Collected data
Lemma first_property_at t : node_of root t ->
  fdt_first_property_offset fdt (d_off t) = Some (match d_props t with [] => - FDT_ERR_NOTFOUND | q :: _ => p_off q end).
Proof.
  intros (ts & ts1 & ts2 & l2 & D & E & E2)%(holds_node _ _ Hh). rewrite (fdt_first_property_eq _ _ D _ _ _ _ E), E2.
  destruct (d_props t) as [|q p2]; [|done]. cbn [map app]. by rewrite next_prop_kids.
Qed.
End GetProp.

(** * Children by name *)

(** A key matches a name when it is the name, or the part before the unit
    address when the key has none itself. *)
Definition name_match (key name : list Z) : bool :=
  bool_decide (take (length key) name = key) &&
  match name !! length key with
  | None => true
  | Some c => negb (bool_decide (64 ∈ key)) && (c =? 64)
  end.

Lemma sbi_memchr_none key : forall l c off, starts key l -> fits 8 c -> c ∉ key -> memchr_loop l c (length key) off = Some None.
Proof.
  induction key as [|x key IH]; intros l c off [r ->] Hc Hn; simpl; [by destruct r|].
  apply not_elem_of_cons in Hn as [Hx Hn]. unfold u8. rewrite (wrap_small 8 c Hc). rewrite (proj2 (Z.eqb_neq c x)) by done.
  apply IH; [by eexists|done|done].
Qed.

Lemma sbi_memchr_split a b c : forall off l, starts (a ++ c :: b) l -> fits 8 c -> c ∉ a ->
  memchr_loop l c (length (a ++ c :: b)) off = Some (Some (off + Z.of_nat (length a))).
Proof.
  induction a as [|x a IH]; intros off l [r ->] Hc Hn; simpl; unfold u8; rewrite (wrap_small 8 c Hc).
  - rewrite Z.eqb_refl. do 2 f_equal. lia.
  - apply not_elem_of_cons in Hn as [Hx Hn]. rewrite (proj2 (Z.eqb_neq c x)) by done.
    rewrite IH; [|by eexists|done|done]. do 2 f_equal. lia.
Qed.

(** The first occurrence of a byte. *)
Lemma elem_split_first (c : Z) l : c ∈ l -> exists a b, l = a ++ c :: b /\ c ∉ a.
Proof.
  induction l as [|x l IH]; intros Hl; [by apply elem_of_nil in Hl|]. destruct (decide (c = x)) as [->|Hn].
  - exists [], l. split; [done|]. apply not_elem_of_nil.
  - apply elem_of_cons in Hl as [?|Hl]; [done|]. destruct (IH Hl) as (a & b & -> & Ha). exists (x :: a), b.
    split; [done|]. apply not_elem_of_cons. done.
Qed.

Section Names.
Context (fdt : list Z) (root : dt) (Hh : holds fdt root).

Lemma probe_ok : exists r, fdt_ro_probe_ fdt = Some r /\ (r <? 0) = false.
Proof.
  destruct Hh as (ts & D & _). destruct (doc_probe _ _ D) as [E H0]. exists (total fdt). split; [done|]. lia.
Qed.
(** The tree with positions flattens to the tokens with positions. *)
Lemma flat_place s : forall o, flat (place o s) = place_toks o (sflat s).
Proof.
  induction s as [name props kids IH] using src_forall. intros o. rewrite place_eq. cbv zeta. cbn [flat sflat place_toks place_tok].
  f_equal. rewrite place_toks_app, place_props, props_size_eq. f_equal.
  set (o2 := _ + Z.of_nat (list_sum _)). rewrite place_toks_app. f_equal.
  - clearbody o2. revert o2. induction IH as [|k kids Hk _ IHk]; intros o2; [done|]. simpl. rewrite Hk, place_toks_app. f_equal.
    rewrite IHk. done.
  - cbn [place_toks place_tok]. do 2 f_equal. unfold o2, src_size. cbn [sflat].
    change (toks_size (?k :: ?l)) with (tok_size k + toks_size l)%nat. rewrite !toks_size_app, props_size_eq.
    change (toks_size [TEnd]) with 4%nat. lia.
Qed.

(** * The header of a blob *)

Lemma header_word l r : forall i x, l !! i = Some x -> fits 32 x -> fdt_get_header (concat (be32 <$> l) ++ r) (4 * Z.of_nat i) = Some x.
Proof.
  unfold fdt_get_header. induction l as [|y l IH]; intros i x Hi Hx; [done|]. destruct i as [|i]; simpl in Hi.
  - injection Hi as ->. change (4 * Z.of_nat 0) with 0. cbn [fmap list_fmap concat]. rewrite <- app_assoc. by apply be32_ld.
  - rewrite <- (IH i x Hi Hx). f_equal. unfold from. rewrite !(proj2 (Z.ltb_ge _ 0)) by lia. cbn [fmap list_fmap concat].
    replace (Z.to_nat (4 * Z.of_nat (S i))) with (4 + Z.to_nat (4 * Z.of_nat i))%nat by lia. rewrite <- app_assoc, <- drop_drop. done.
Qed.

Lemma header_fits a b c d e f : Forall (fits 8) (header a b c d e f).
Proof. unfold header. cbn [fmap list_fmap concat]. rewrite !Forall_app. repeat split; try apply be32_fits. constructor. Qed.

Lemma name_ok_fits name : name_ok name -> Forall (fits 8) name.
Proof. intros H. eapply Forall_impl; [exact H|]. simpl. tauto. Qed.

(** * A whole blob *)

(** A version 17 blob whose strings block follows its structure block. *)
Record blob_ok (fdt : list Z) (tot : Z) (pre : list Z) (pts : list ptok) (strs rest : list Z) : Prop := {
  blob_eq : fdt = pre ++ struct_block pts ++ strs ++ rest;
  blob_magic : fdt_magic fdt = Some FDT_MAGIC;
  blob_total : fdt_totalsize fdt = Some tot;
  blob_soff : fdt_off_dt_struct fdt = Some (Z.of_nat (length pre));
  blob_stroff : fdt_off_dt_strings fdt = Some (Z.of_nat (length pre + length (struct_block pts)));
  blob_vers : fdt_version fdt = Some 17;
  blob_last : exists lc, fdt_last_comp_version fdt = Some lc /\ lc <= 17;
  blob_strsize : fdt_size_dt_strings fdt = Some (Z.of_nat (length strs));
  blob_ssize : fdt_size_dt_struct fdt = Some (Z.of_nat (length (struct_block pts)));
  blob_pre : (40 <= length pre)%nat;
  blob_toks : Forall (ptok_ok strs) pts;
  blob_bytes : Forall (fits 8) (pre ++ strs ++ rest);
  blob_fits : Z.of_nat (length pre + length (struct_block pts) + length strs) <= tot <= Z.of_nat (length fdt);
  blob_small : Z.of_nat (length fdt) < 2 ^ 31 - 8
}.

Section Blob.
Context (fdt : list Z) (tot : Z) (pre : list Z) (pts : list ptok) (strs rest : list Z) (Hb : blob_ok fdt tot pre pts strs rest).
Notation st := (length (struct_block pts)).

Lemma blob_valid : valid fdt.
Proof.
  destruct Hb as [E _ Et _ _ _ _ _ _ Hp Hk Hbs Hf Hs]. rewrite !Forall_app in Hbs. destruct Hbs as (? & ? & ?).
  split; [|rewrite E|by rewrite Et; cbn; lia|done].
  - rewrite E, length_app. lia.
  - unfold struct_block. rewrite !Forall_app. split; [done|]. split; [|done]. split; [|apply be32_fits]. by eapply ptoks_fits, ptoks_ok_shape.
Qed.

**TASK DIRECTIONS:**
All of the data must be set down again exactly.

**SOLUTION FOR THIS EXERCISE:**
Lemma first_property_at t : node_of root t ->
  fdt_first_property_offset fdt (d_off t) = Some (match d_props t with [] => - FDT_ERR_NOTFOUND | q :: _ => p_off q end).
Proof.
  intros (ts & ts1 & ts2 & l2 & D & E & E2)%(holds_node _ _ Hh). rewrite (fdt_first_property_eq _ _ D _ _ _ _ E), E2.
  destruct (d_props t) as [|q p2]; [|done]. cbn [map app]. by rewrite next_prop_kids.
Qed.
End GetProp.

(** * Children by name *)

(** A key matches a name when it is the name, or the part before the unit
    address when the key has none itself. *)
Definition name_match (key name : list Z) : bool :=
  bool_decide (take (length key) name = key) &&
  match name !! length key with
  | None => true
  | Some c => negb (bool_decide (64 ∈ key)) && (c =? 64)
  end.

Lemma sbi_memchr_none key : forall l c off, starts key l -> fits 8 c -> c ∉ key -> memchr_loop l c (length key) off = Some None.
Proof.
  induction key as [|x key IH]; intros l c off [r ->] Hc Hn; simpl; [by destruct r|].
  apply not_elem_of_cons in Hn as [Hx Hn]. unfold u8. rewrite (wrap_small 8 c Hc). rewrite (proj2 (Z.eqb_neq c x)) by done.
  apply IH; [by eexists|done|done].
Qed.

Lemma sbi_memchr_split a b c : forall off l, starts (a ++ c :: b) l -> fits 8 c -> c ∉ a ->
  memchr_loop l c (length (a ++ c :: b)) off = Some (Some (off + Z.of_nat (length a))).
Proof.
  induction a as [|x a IH]; intros off l [r ->] Hc Hn; simpl; unfold u8; rewrite (wrap_small 8 c Hc).
  - rewrite Z.eqb_refl. do 2 f_equal. lia.
  - apply not_elem_of_cons in Hn as [Hx Hn]. rewrite (proj2 (Z.eqb_neq c x)) by done.
    rewrite IH; [|by eexists|done|done]. do 2 f_equal. lia.
Qed.

(** The first occurrence of a byte. *)
Lemma elem_split_first (c : Z) l : c ∈ l -> exists a b, l = a ++ c :: b /\ c ∉ a.
Proof.
  induction l as [|x l IH]; intros Hl; [by apply elem_of_nil in Hl|]. destruct (decide (c = x)) as [->|Hn].
  - exists [], l. split; [done|]. apply not_elem_of_nil.
  - apply elem_of_cons in Hl as [?|Hl]; [done|]. destruct (IH Hl) as (a & b & -> & Ha). exists (x :: a), b.
    split; [done|]. apply not_elem_of_cons. done.
Qed.

Section Names.
Context (fdt : list Z) (root : dt) (Hh : holds fdt root).

Lemma probe_ok : exists r, fdt_ro_probe_ fdt = Some r /\ (r <? 0) = false.
Proof.
  destruct Hh as (ts & D & _). destruct (doc_probe _ _ D) as [E H0]. exists (total fdt). split; [done|]. lia.
Qed.
(** The tree with positions flattens to the tokens with positions. *)
Lemma flat_place s : forall o, flat (place o s) = place_toks o (sflat s).
Proof.
  induction s as [name props kids IH] using src_forall. intros o. rewrite place_eq. cbv zeta. cbn [flat sflat place_toks place_tok].
  f_equal. rewrite place_toks_app, place_props, props_size_eq. f_equal.
  set (o2 := _ + Z.of_nat (list_sum _)). rewrite place_toks_app. f_equal.
  - clearbody o2. revert o2. induction IH as [|k kids Hk _ IHk]; intros o2; [done|]. simpl. rewrite Hk, place_toks_app. f_equal.
    rewrite IHk. done.
  - cbn [place_toks place_tok]. do 2 f_equal. unfold o2, src_size. cbn [sflat].
    change (toks_size (?k :: ?l)) with (tok_size k + toks_size l)%nat. rewrite !toks_size_app, props_size_eq.
    change (toks_size [TEnd]) with 4%nat. lia.
Qed.

(** * The header of a blob *)

Lemma header_word l r : forall i x, l !! i = Some x -> fits 32 x -> fdt_get_header (concat (be32 <$> l) ++ r) (4 * Z.of_nat i) = Some x.
Proof.
  unfold fdt_get_header. induction l as [|y l IH]; intros i x Hi Hx; [done|]. destruct i as [|i]; simpl in Hi.
  - injection Hi as ->. change (4 * Z.of_nat 0) with 0. cbn [fmap list_fmap concat]. rewrite <- app_assoc. by apply be32_ld.
  - rewrite <- (IH i x Hi Hx). f_equal. unfold from. rewrite !(proj2 (Z.ltb_ge _ 0)) by lia. cbn [fmap list_fmap concat].
    replace (Z.to_nat (4 * Z.of_nat (S i))) with (4 + Z.to_nat (4 * Z.of_nat i))%nat by lia. rewrite <- app_assoc, <- drop_drop. done.
Qed.

Lemma header_fits a b c d e f : Forall (fits 8) (header a b c d e f).
Proof. unfold header. cbn [fmap list_fmap concat]. rewrite !Forall_app. repeat split; try apply be32_fits. constructor. Qed.

Lemma name_ok_fits name : name_ok name -> Forall (fits 8) name.
Proof. intros H. eapply Forall_impl; [exact H|]. simpl. tauto. Qed.

(** * A whole blob *)

(** A version 17 blob whose strings block follows its structure block. *)
Record blob_ok (fdt : list Z) (tot : Z) (pre : list Z) (pts : list ptok) (strs rest : list Z) : Prop := {
  blob_eq : fdt = pre ++ struct_block pts ++ strs ++ rest;
  blob_magic : fdt_magic fdt = Some FDT_MAGIC;
  blob_total : fdt_totalsize fdt = Some tot;
  blob_soff : fdt_off_dt_struct fdt = Some (Z.of_nat (length pre));
  blob_stroff : fdt_off_dt_strings fdt = Some (Z.of_nat (length pre + length (struct_block pts)));
  blob_vers : fdt_version fdt = Some 17;
  blob_last : exists lc, fdt_last_comp_version fdt = Some lc /\ lc <= 17;
  blob_strsize : fdt_size_dt_strings fdt = Some (Z.of_nat (length strs));
  blob_ssize : fdt_size_dt_struct fdt = Some (Z.of_nat (length (struct_block pts)));
  blob_pre : (40 <= length pre)%nat;
  blob_toks : Forall (ptok_ok strs) pts;
  blob_bytes : Forall (fits 8) (pre ++ strs ++ rest);
  blob_fits : Z.of_nat (length pre + length (struct_block pts) + length strs) <= tot <= Z.of_nat (length fdt);
  blob_small : Z.of_nat (length fdt) < 2 ^ 31 - 8
}.

Section Blob.
Context (fdt : list Z) (tot : Z) (pre : list Z) (pts : list ptok) (strs rest : list Z) (Hb : blob_ok fdt tot pre pts strs rest).
Notation st := (length (struct_block pts)).

Lemma blob_valid : valid fdt.
Proof.
  destruct Hb as [E _ Et _ _ _ _ _ _ Hp Hk Hbs Hf Hs]. rewrite !Forall_app in Hbs. destruct Hbs as (? & ? & ?).
  split; [|rewrite E|by rewrite Et; cbn; lia|done].
  - rewrite E, length_app. lia.
  - unfold struct_block. rewrite !Forall_app. split; [done|]. split; [|done]. split; [|apply be32_fits]. by eapply ptoks_fits, ptoks_ok_shape.
Qed.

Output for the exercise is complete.